The cars, brand-named Triver by Construcciones Acorazadas SA, were designed in 1953 by Antonio de Sopeña e Irabien, the company CEO, who was also an industrial engineer. Development commenced in 1954, and production in 1957. Production ended in 1960 after around 75 cars were made. Only one vehicle remains in existence.

==Development of the Triver==
In 1953, a four-wheel prototype was made. The two rear wheels were spaced together. Its body was handmade from 2 or 3 mm-thick sheet metal. It had no rear window. Motive power was from a proprietary EMB-type two-cylinder opposed 339cc engine located just in front of the two rear wheels. Initial tests of the prototype were unsatisfactory, forcing significant redesign work and delaying production.

==Vehicles==
===Rana (prototype)===
The first model was a tricycle, with the single wheel at the rear (there is disagreement between sources as to whether or not this was the case). An air-cooled two-cylinder two-stroke engine, which was manufactured by Construcciones Acorazadas SA under the type designation EMB as a boxer engine, provided the drive.
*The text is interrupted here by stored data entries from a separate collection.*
Definition evaluateFlagDetailed (def : FlagDefinition) (context : FlagContext) : T * Reason :=
  if bool_decide (enabled def = Some false)
  then (default (d_default def) (offValue def), Disabled)
  else
    match first_rule 0 (default [] (rules def)) context with
    | Some (i, v) => (v, Rule i)
    | None =>
        let bucket := stableBucket (d_key def) (default [] (c_key context)) in
        match pick_variant bucket 0 (default [] (rollout def)) with
        | Some v => (v, Rollout bucket)
        | None => (d_default def, Default)
        end
    end.
Definition evaluateFlag (def : FlagDefinition) (context : FlagContext) : T :=
  (evaluateFlagDetailed def context).1.

(** ** Stores and the registry *)

Definition Heap : Type := list FlagDefinition.
Definition Flags : Type := list (text * nat).      (* [Map<string, FlagDefinition>] *)

Inductive flag_error : Type := EmptyKey | UnknownFlag (key : text).

Definition deref (h : Heap) (ref : nat) : option FlagDefinition := h !! ref.

(** [InMemoryFlagStore]. *)
Definition store_set (h : Heap) (ref : nat) (s : Flags) : Flags :=
  match deref h ref with Some d => jm_set (d_key d) ref s | None => s end.
Definition store_all (s : Flags) : list nat := jm_values s.

Definition register (h : Heap) (ref : nat) (f : Flags) : result flag_error unit * Flags :=
  match deref h ref with
  | Some d => if decide (d_key d = []) then (Throw EmptyKey, f) else (Ok (), jm_set (d_key d) ref f)
  | None => (Throw EmptyKey, f)
  end.
Fixpoint register_all (h : Heap) (refs : list nat) (f : Flags) : result flag_error unit * Flags :=
  match refs with
  | [] => (Ok (), f)
  | ref :: refs =>
      match register h ref f with
      | (Ok _, f) => register_all h refs f
      | r => r
      end
  end.
Definition loadFrom (h : Heap) (store : Flags) (f : Flags) : result flag_error unit * Flags :=
  register_all h (store_all store) [].

Definition require (h : Heap) (key : text) (f : Flags) : result flag_error FlagDefinition :=
  match jm_get key f ≫= deref h with
  | Some d => Ok d
  | None => Throw (UnknownFlag key)
  end.

Definition set_enabled (b : bool) (d : FlagDefinition) : FlagDefinition :=
  {| d_key := d_key d; enabled := Some b; d_default := d_default d; offValue := offValue d;
     rules := rules d; rollout := rollout d |}.
Definition setEnabled (key : text) (b : bool) (f : Flags) (h : Heap) : result flag_error Heap :=
  match jm_get key f with
  | Some ref => Ok (alter (set_enabled b) ref h)
  | None => Throw (UnknownFlag key)
  end.

Definition evaluateDetailed (h : Heap) (key : text) (context : FlagContext) (f : Flags) :
    result flag_error (T * Reason) :=
  d ← require h key f; Ok (evaluateFlagDetailed d context).
Definition evaluate (h : Heap) (key : text) (context : FlagContext) (f : Flags) :
    result flag_error T :=
  d ← require h key f; Ok (evaluateFlag d context).
Definition isEnabled (is_true : T → bool) (h : Heap) (key : text) (context : FlagContext)
    (f : Flags) : result flag_error bool :=
  v ← evaluate h key context f; Ok (is_true v).
End flags.
Arguments FlagDefinition T : clear implicits.
Arguments TargetingRule T : clear implicits.
Arguments RolloutVariant T : clear implicits.

Definition booleanFlag (key : text) (enabled default_ offValue : option bool)
    (rules : option (list (TargetingRule bool))) (rollout : option (list (RolloutVariant bool))) :
    FlagDefinition bool :=
  {| d_key := key; enabled := enabled; d_default := default false default_;
     offValue := Some (default false offValue); rules := rules; rollout := rollout |}.

(** ** Why a value is chosen *)

Section spec.
Context {T : Type}.

Definition cumulative (l : list (RolloutVariant T)) (i : nat) : Z :=
  sumZ (weight <$> take i l).

Inductive decides (d : FlagDefinition T) (c : FlagContext) : T → Reason → Prop :=
| decides_off :
    enabled d = Some false → decides d c (default (d_default d) (offValue d)) Disabled
| decides_rule i r :
    enabled d ≠ Some false → default [] (rules d) !! i = Some r → ruleMatches r c = true →
    (∀ j r', j < i → default [] (rules d) !! j = Some r' → ruleMatches r' c = false) →
    decides d c (rule_value r) (Rule i)
| decides_rollout i v b :
    enabled d ≠ Some false → (∀ r, r ∈ default [] (rules d) → ruleMatches r c = false) →
    b = stableBucket (d_key d) (default [] (c_key c)) →
    default [] (rollout d) !! i = Some v →
    (b < 100 * cumulative (default [] (rollout d)) (S i))%Z →
    (∀ j, j < i → (100 * cumulative (default [] (rollout d)) (S j) <= b)%Z) →
    decides d c (variant_value v) (Rollout b)
| decides_default b :
    enabled d ≠ Some false → (∀ r, r ∈ default [] (rules d) → ruleMatches r c = false) →
    b = stableBucket (d_key d) (default [] (c_key c)) →
    (∀ j, j < length (default [] (rollout d)) →
       (100 * cumulative (default [] (rollout d)) (S j) <= b)%Z) →
    decides d c (d_default d) Default.

Lemma first_rule_Some (l : list (TargetingRule T)) c : ∀ n i v,
  first_rule n l c = Some (i, v) → ∃ k r, i = n + k ∧ v = rule_value r ∧ l !! k = Some r ∧
    ruleMatches r c = true ∧ ∀ j r', j < k → l !! j = Some r' → ruleMatches r' c = false.
Proof.
  induction l as [|r l IH]; intros n i v; cbn [first_rule]; [done|].
  destruct (ruleMatches r c) eqn:E.
  - intros [= <- <-]. exists 0, r. split_and!; [lia|done..|]. intros; lia.
  - intros (k & r' & -> & -> & Hk & Hm & Hj)%IH. exists (S k), r'.
    split_and!; [lia|done..|]. intros [|j] r'' Hlt; [by intros [= <-]|]. cbn. apply Hj. lia.
Qed.

Lemma first_rule_None (l : list (TargetingRule T)) c : ∀ n,
  first_rule n l c = None → ∀ r, r ∈ l → ruleMatches r c = false.
Proof.
  induction l as [|r l IH]; intros n E r' Hr; [by apply not_elem_of_nil in Hr|].
  cbn [first_rule] in E. destruct (ruleMatches r c) eqn:Hm; [done|].
  apply elem_of_cons in Hr as [->|Hr]; [done|by eapply IH].
Qed.

Lemma cumulative_cons v (l : list (RolloutVariant T)) i :
  cumulative (v :: l) (S i) = (weight v + cumulative l i)%Z.
Proof. unfold cumulative. cbn [take]. by rewrite fmap_cons, sumZ_cons. Qed.

Lemma cumulative_one v (l : list (RolloutVariant T)) : cumulative (v :: l) 1 = weight v.
Proof. rewrite cumulative_cons. change (cumulative l 0) with 0%Z. lia. Qed.

Lemma pick_variant_Some (l : list (RolloutVariant T)) b : ∀ c x,
  pick_variant b c l = Some x → ∃ i v, x = variant_value v ∧ l !! i = Some v ∧
    (b < 100 * (c + cumulative l (S i)))%Z ∧
    (∀ j, j < i → (100 * (c + cumulative l (S j)) <= b)%Z).
Proof.
  induction l as [|v l IH]; intros c x; cbn [pick_variant]; [done|].
  pose proof (cumulative_one v l) as H1.
  destruct (Z.ltb_spec b (100 * (c + weight v))).
  - intros [= <-]. exists 0, v. rewrite H1. split_and!; [done..|lia].
  - intros (i & v' & -> & Hi & Hb & Hj)%IH. exists (S i), v'. rewrite cumulative_cons.
    split_and!; [done..|lia|]. intros [|j] Hlt; [rewrite H1; lia|].
    rewrite cumulative_cons. specialize (Hj j). lia.
Qed.

Lemma pick_variant_None (l : list (RolloutVariant T)) b : ∀ c,
  pick_variant b c l = None → ∀ j, j < length l → (100 * (c + cumulative l (S j)) <= b)%Z.
Proof.
  induction l as [|v l IH]; intros c; cbn [pick_variant length]; [lia|].
  pose proof (cumulative_one v l) as H1.
  destruct (Z.ltb_spec b (100 * (c + weight v))); [done|].
  intros E [|j] Hj; [rewrite H1; lia|]. rewrite cumulative_cons. specialize (IH _ E j). lia.
Qed.

Lemma evaluate_decides (d : FlagDefinition T) c :
  decides d c (evaluateFlagDetailed d c).1 (evaluateFlagDetailed d c).2.
Proof.
  unfold evaluateFlagDetailed. case_bool_decide as Hoff; [by constructor|].
  destruct (first_rule 0 _ c) as [[i v]|] eqn:Er.
  - apply first_rule_Some in Er as (k & r & -> & -> & Hk & Hm & Hj). by constructor.
  - pose proof (first_rule_None _ _ _ Er) as Hr.
    destruct (pick_variant _ 0 _) as [v|] eqn:Ep; cbn [fst snd].
    + apply pick_variant_Some in Ep as (i & v' & -> & Hi & Hb & Hj).
      by eapply decides_rollout.
    + eapply decides_default; [done..|]. intros j Hj.
      eapply pick_variant_None in Ep; [|done]. lia.
Qed.

Lemma decides_unique (d : FlagDefinition T) c v r v' r' :
  decides d c v r → decides d c v' r' → v = v' ∧ r = r'.
Proof.
  assert (∀ i x, default [] (rules d) !! i = Some x → ruleMatches x c = true →
    (∀ x, x ∈ default [] (rules d) → ruleMatches x c = false) → False) as Hno.
  { intros i x Hi Hm Hn. rewrite (Hn x) in Hm; [done|]. by eapply list_elem_of_lookup_2. }
  destruct 1 as [He|i x He Hi Hm Hj|i x b He Hn -> Hi Hb Hj|b He Hn -> Hj];
    destruct 1 as [He'|i' x' He' Hi' Hm' Hj'|i' x' b' He' Hn' -> Hi' Hb' Hj'|b' He' Hn' -> Hj'];
    try done; try (by exfalso; eauto).
  - assert (i = i') as <-.
    { destruct (lt_eq_lt_dec i i') as [[Hlt|]|Hlt]; [|done|].
      - by rewrite (Hj' i x) in Hm.
      - by rewrite (Hj i' x') in Hm'. }
    by simplify_eq.
  - assert (i = i') as <-.
    { destruct (lt_eq_lt_dec i i') as [[Hlt|]|Hlt]; [|done|].
      - specialize (Hj' i Hlt). lia.
      - specialize (Hj i' Hlt). lia. }
    by simplify_eq.
  - specialize (Hj' i (lookup_lt_Some _ _ _ Hi)). lia.
  - specialize (Hj i' (lookup_lt_Some _ _ _ Hi')). lia.
Qed.

(** ** Shares of a rollout *)

(** The buckets, and those that a test accepts. *)
Definition buckets : list Z := Z.of_nat <$> List.seq 0 (Z.to_nat 10000).
Definition share (p : Z → bool) : nat := length (filter (λ b, p b = true) buckets).

Definition in_variant (l : list (RolloutVariant T)) (i : nat) (b : Z) : bool :=
  ((100 * cumulative l i <=? b) && (b <? 100 * cumulative l (S i)))%Z.

Lemma interval_count lo hi n :
  (0 <= lo <= hi)%Z →
  Z.of_nat (length (filter (λ b, ((lo <=? b) && (b <? hi))%Z = true) (Z.of_nat <$> List.seq 0 n))) =
    Z.max 0 (Z.min hi (Z.of_nat n) - lo).
Proof.
  intros Hlo. induction n as [|n IH]; [cbn; lia|].
  rewrite seq_S, fmap_app, filter_app, length_app, Nat2Z.inj_add, IH. clear IH.
  cbn [fmap list_fmap plus]. rewrite filter_cons, filter_nil.
  destruct (Z.leb_spec lo (Z.of_nat n)), (Z.ltb_spec (Z.of_nat n) hi); cbn [andb];
    [rewrite decide_True by done|rewrite decide_False by done..]; cbn [length]; lia.
Qed.

Lemma share_interval lo hi :
  (0 <= lo <= hi)%Z → (hi <= 10000)%Z →
  Z.of_nat (share (λ b, (lo <=? b) && (b <? hi))%Z) = (hi - lo)%Z.
Proof. intros. unfold share, buckets. rewrite interval_count by done. lia. Qed.

Lemma share_ext p q : (∀ b, (0 <= b < 10000)%Z → p b = q b) → share p = share q.
Proof.
  intros Hpq. unfold share. f_equal. apply filter_iff_in.
  intros b Hb. unfold buckets in Hb. apply list_elem_of_fmap in Hb as (k & -> & Hk).
  apply list_elem_of_In, in_seq in Hk. rewrite Hpq by lia. done.
Qed.

Lemma cumulative_step (l : list (RolloutVariant T)) i v :
  l !! i = Some v → cumulative l (S i) = (cumulative l i + weight v)%Z.
Proof.
  intros Hi. unfold cumulative. rewrite (take_S_r _ _ _ Hi), fmap_app, sumZ_app.
  change (weight <$> [v]) with [weight v]. rewrite sumZ_cons. change (sumZ []) with 0%Z. lia.
Qed.

Lemma cumulative_mono (l : list (RolloutVariant T)) i j :
  Forall (λ v, 0 <= weight v)%Z l → i <= j → (cumulative l i <= cumulative l j)%Z.
Proof.
  intros Hw. induction 1 as [|j Hle IH]; [lia|].
  destruct (l !! j) as [v|] eqn:Ev.
  - rewrite (cumulative_step _ _ _ Ev). rewrite Forall_forall in Hw.
    pose proof (Hw v (list_elem_of_lookup_2 _ _ _ Ev)). cbn in H. lia.
  - apply lookup_ge_None in Ev. unfold cumulative in *. rewrite (take_ge l (S j)) by lia.
    by rewrite (take_ge l j) in IH by lia.
Qed.

Lemma in_variant_pick (l : list (RolloutVariant T)) i v b :
  Forall (λ v, 0 <= weight v)%Z l → l !! i = Some v → in_variant l i b = true →
  pick_variant b 0 l = Some (variant_value v).
Proof.
  intros Hw Hi Hb. unfold in_variant in Hb. reflect_bools.
  destruct (pick_variant b 0 l) as [x|] eqn:E.
  - apply pick_variant_Some in E as (k & v' & -> & Hk & Hlt & Hj). rewrite !Z.add_0_l in *.
    assert (i = k) as <-; [|congruence].
    destruct (lt_eq_lt_dec i k) as [[Hlt'|]|Hlt']; [|done|].
    + specialize (Hj i Hlt'). rewrite Z.add_0_l in Hj. lia.
    + pose proof (cumulative_mono l (S k) i Hw ltac:(lia)). lia.
  - pose proof (pick_variant_None _ _ _ E i (lookup_lt_Some _ _ _ Hi)). lia.
Qed.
The 60 mm bore and 60 mm stroke resulted in a displacement of 339 cm³; the power was 14 hp. The design-related maximum speed was specified as 60 km/h. With a wheelbase of 160 cm, the vehicle length was 265 cm and the vehicle height was 137 cm. Only one car, the prototype, was built to this specification.

===Rana 500===
The production model from 1955–62 had four wheels, but outwardly resembled the tricycle. The two-cylinder engine from Hispano Villiers had a displacement of 500 cm³ and developed 14 to 16 hp. The top speed was 78 km/h. The track width was 126 cm at the front and only 54 cm at the rear. Despite the shorter wheelbase of 154 cm, the vehicle was slightly longer than the tricycle, at 267 cm. The width was 146 cm, the height 140 cm. 75 of these were made.

===Cervato (prototype)===
In 1959, work began on a new prototype, the Cervato, powered by the same 500cc two-stroke motor as the Rana. It had a wider rear track and better capacity for four passengers than the Rana. Its bodywork was made of a mixture of fiberglass and plastic resin. The luggage compartment was separate from the passenger compartment, being front-engined. It had heating, ventilation, an anti-fog system, adjustable front seats, and a radio. The gasoline and oil tanks were separate, incorporating an automatic mixing device. Due to an economic downturn, work on this project ceased in 1960, and by 1962, all car production by Construcciones Acorazadas SA ended.

==Literature==
- Harald H. Linz, Halwart Schrader : The International Automobile Encyclopedia . United Soft Media Verlag, Munich 2008, ISBN 978-3-8032-9876-8 .
- George Nick Georgano (Editor-in-Chief): The Beaulieu Encyclopedia of the Automobile. Volume 3: P – Z. Fitzroy Dearborn Publishers, Chicago 2001, ISBN 1-57958-293-1 . (English)
- George Nick Georgano: Cars. Encyclopédie complète. 1885 à nos jours. Courtille, Paris 1975. (French)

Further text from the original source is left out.